By now you've surely heard "Everything Now", the ABBA-esque title track from Arcade Fire's new album of the same name. If not, here's the Thomas Bangalter-produced banger in all its pepped-up glory:

The shapeshifting opus hinges on a piano, string, and vocal melody that burrows deep inside your mind - but this vital fragment of "Everything Now" is almost exactly the same as part of "La Gran Ciudad", a track from Templeton's 2014 record Rosi about the "solitary and alienating life of a person who lives in any big city".

It's not just the hook that feels familiar either, with that shuffling disco-laced beat bearing an uncanny resemblance to Templeton's rhythms.

Skip to 2:42 below and you might recognise what you hear...

Some Spanish sites have picked up on the links between the tracks, and Templeton themselves joked about a lawsuit on Twitter: "After this we can retire, one million each and we’re settled..."

Although Arcade Fire have been open about sampling Francis Bebey's "The Coffee Cola Song" there's been no obvious mention of Templeton, if any.
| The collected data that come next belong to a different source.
(** X13.  The outbound requests of a run.  The page request carries the
    fixed [User-Agent] and goes to the request's [url]
    (Ingest-and-Analyze) or to the stored one (Analyze-Existing); the
    completion request carries ["Bearer "] and the configured key,
    which is not empty. *)
Theorem outbound_requests
        (ep : endpoint) (w : World) (st : store) (req : request) :
  let tr := snd (run ep w st req) in
  (forall url ua res,
      In (HttpGet url ua res) tr ->
      ua = s16 "Mozilla/5.0 (compatible; UrlSummarizerBot/1.0)"
      /\ fetched_url ep req tr url)
  /\ (forall auth body res,
        In (HttpPostCompletion auth body res) tr ->
        exists key,
          OPENAI_API_KEY w = Some key /\ key <> [] /\ auth = s16 "Bearer " ++ key).
Proof.
  destruct ep; exec; cbn zeta;
    read_fields req; passed_tests;
    (split;
     [ intros url ua res Hin; in_cases Hin; injection Hin as <- <- <-;
       (split; [reflexivity|]); cbn [fetched_url];
       first [ match goal with H : req_field "url" _ = _ |- _ => exact (eq_sym H) end
             | match goal with H : req_field "url_id" _ = _ |- _ => rewrite H end;
               eexists; split; [in_list | reflexivity] ]
     | intros auth body res Hin; in_cases Hin; injection Hin as <- <- <-;
       match goal with H : truthy (env_val _) = true |- _ =>
         destruct (env_key _ H) as (key & Hk & Hne & Ht);
         exists key; repeat apply conj; [exact Hk | exact Hne | now rewrite Ht]
       end ]).
Qed.

(** X14.  A run made all five calls of its pipeline exactly when it made
    the [url_summery] insert, and a request other than a preflight is
    answered with 200 exactly when that insert was made and the store
    answered it with a row or with an error (an answer with neither
    makes the handler throw and answer 500). *)
Theorem success_iff_full_pipeline
        (ep : endpoint) (w : World) (st : store) (req : request) :
  let '(resp, _, tr) := run ep w st req in
  (calls tr = pipeline ep <-> exists row res, In (DbInsertUrlSummery row res) tr)
  /\ ((method req =? "OPTIONS") = false
      /\ (exists r, resp = Ok r /\ resp_status r = 200%Z)
      <-> exists row res, In (DbInsertUrlSummery row res) tr /\ res <> DbNone).
Proof.
  destruct ep; exec; cbn [calls kind pipeline];
    (split; split;
     [ intros Hc; try discriminate Hc; do 2 eexists; solve [in_list]
     | intros (row & res & Hin); first [ reflexivity | solve [in_cases Hin] ]
     | intros [Hm [r [Hr Hs]]]; try discriminate Hm; injection Hr as <-;
       try discriminate Hs;
       do 2 eexists; (split; [solve [in_list] | discriminate])
     | intros (row & res & Hin & Hres);
       first [ solve [in_cases Hin]
             | in_cases Hin; injection Hin as <- <-; exfalso; apply Hres; reflexivity
             | split; [reflexivity | eexists; split; reflexivity] ] ]).
Qed.
(** The image part of [nd2_file_to_dask], after channel reconciliation. *)
Definition normalize_img (img : arr) (tlen_ zlen_ : nat) (zlen : Z) : option arr :=
  let img1 := if insert_t_axis tlen_ zlen_ (length (ashape img))
              then expand_dims img 0 else Some img in
  match img1 with
  | None => None
  | Some img1 => if zlen_ =? 0 then pad_missing_z img1 zlen else Some img1
  end.

(** The z position at which the spec places the real plane: the zero
    blocks before and after it split [Z - 1] planes, the trailing one
    taking the odd remainder. *)
Definition centered_z_index (zlen : Z) : Z := ((zlen - 1) / 2)%Z.

(** The index of the source array at an index of the padded one. *)
Definition drop_z (idx : list nat) : list nat := firstn 2 idx ++ skipn 3 idx.

(** ** Axis layout of the array the reader returns

    The reader omits every axis of extent 1, as well as the axes of loops
    the file does not have: time, positions, z and channels each appear,
    in that order, exactly when their extent is at least 2; y and x are
    always there.  [tlen_] and [zlen_] are the extents
    [nd2_file_to_dask] reads from [_coord_info()], [plen] the number of
    positions and [clen] the number of channels of the file. *)

Inductive axis := AT | AP | AZ | AC | AY | AX.

Definition reader_axes (tlen_ plen zlen_ clen : nat) : list axis :=
  (if 2 <=? tlen_ then [AT] else []) ++ (if 2 <=? plen then [AP] else []) ++
  (if 2 <=? zlen_ then [AZ] else []) ++ (if 2 <=? clen then [AC] else []) ++ [AY; AX].

(** Axes after [insert_nd2_file_channels] with [ncanon] canonical
    channels: every [img_[..., j, :, :]] drops the third axis from the end
    (an [IndexError] below rank 3) and [da.stack(imgs, axis=-3)] puts the
    canonical channel axis in its place (it raises on an empty list). *)
Definition reconcile_axes (ncanon : nat) (axes : list axis) : option (list axis) :=
  if (3 <=? length axes) && (1 <=? ncanon)
  then Some (firstn (length axes - 3) axes ++ [AC; AY; AX])
  else None.

(** Axes after the time-axis step of [nd2_file_to_dask]. *)
Definition axes_after_t (tlen_ zlen_ : nat) (axes : list axis) : list axis :=
  if insert_t_axis tlen_ zlen_ (length axes) then AT :: axes else axes.

(** ** [insert_nd2_file_channels]

    The array a file's reader returns, split along its channel axis
    ([..., c, y, x]): the shape and dtype every plane [img_[..., j, :, :]]
    shares, and the planes in the file's channel order. *)







(** ** Timestamp tensor of [nd2_file_to_dask]

    [tmp_times = np.zeros((tlen, mlen, zlen))], indexed (t, position, z). *)

Definition tensor := list (list (list Q)).

Definition np_zeros3 (tl ml zl : nat) : tensor :=
  repeat (repeat (repeat 0%Q zl) ml) tl.

Definition cell (T : tensor) (a b c : nat) : Q :=
  nth c (nth b (nth a T []) []) 0%Q.

(** [T] has shape (tl, ml, zl). *)
Definition rect3 (tl ml zl : nat) (T : tensor) : Prop :=
  length T = tl /\
  Forall (fun row => length row = ml /\ Forall (fun col => length col = zl) row) T.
"We found out as soon as we listened to the song, the day of the premiere," Templeton's Santi Castillo tells us. "The similitude was pretty obvious so we all thought about it. Also, a lot of people who follow our music started discussing about it on the internet. We felt quite surprised... I mean, the first time you hear it it's like 'wow, that's pretty similar, and they are one of the biggest bands on the planet.'"

Castillo also confirms that neither Arcade Fire nor their reps have been in contact. As for talk of a lawsuit? It's just talk: "We joked about it and that's all."

Templeton's fourth record Una Mar Enorme is out in October - check out lead single "Marzo Mayea".

In other Arcade Fire news, the group have started selling branded fidget spinners and banned people from talking to member Richard Reed Parry.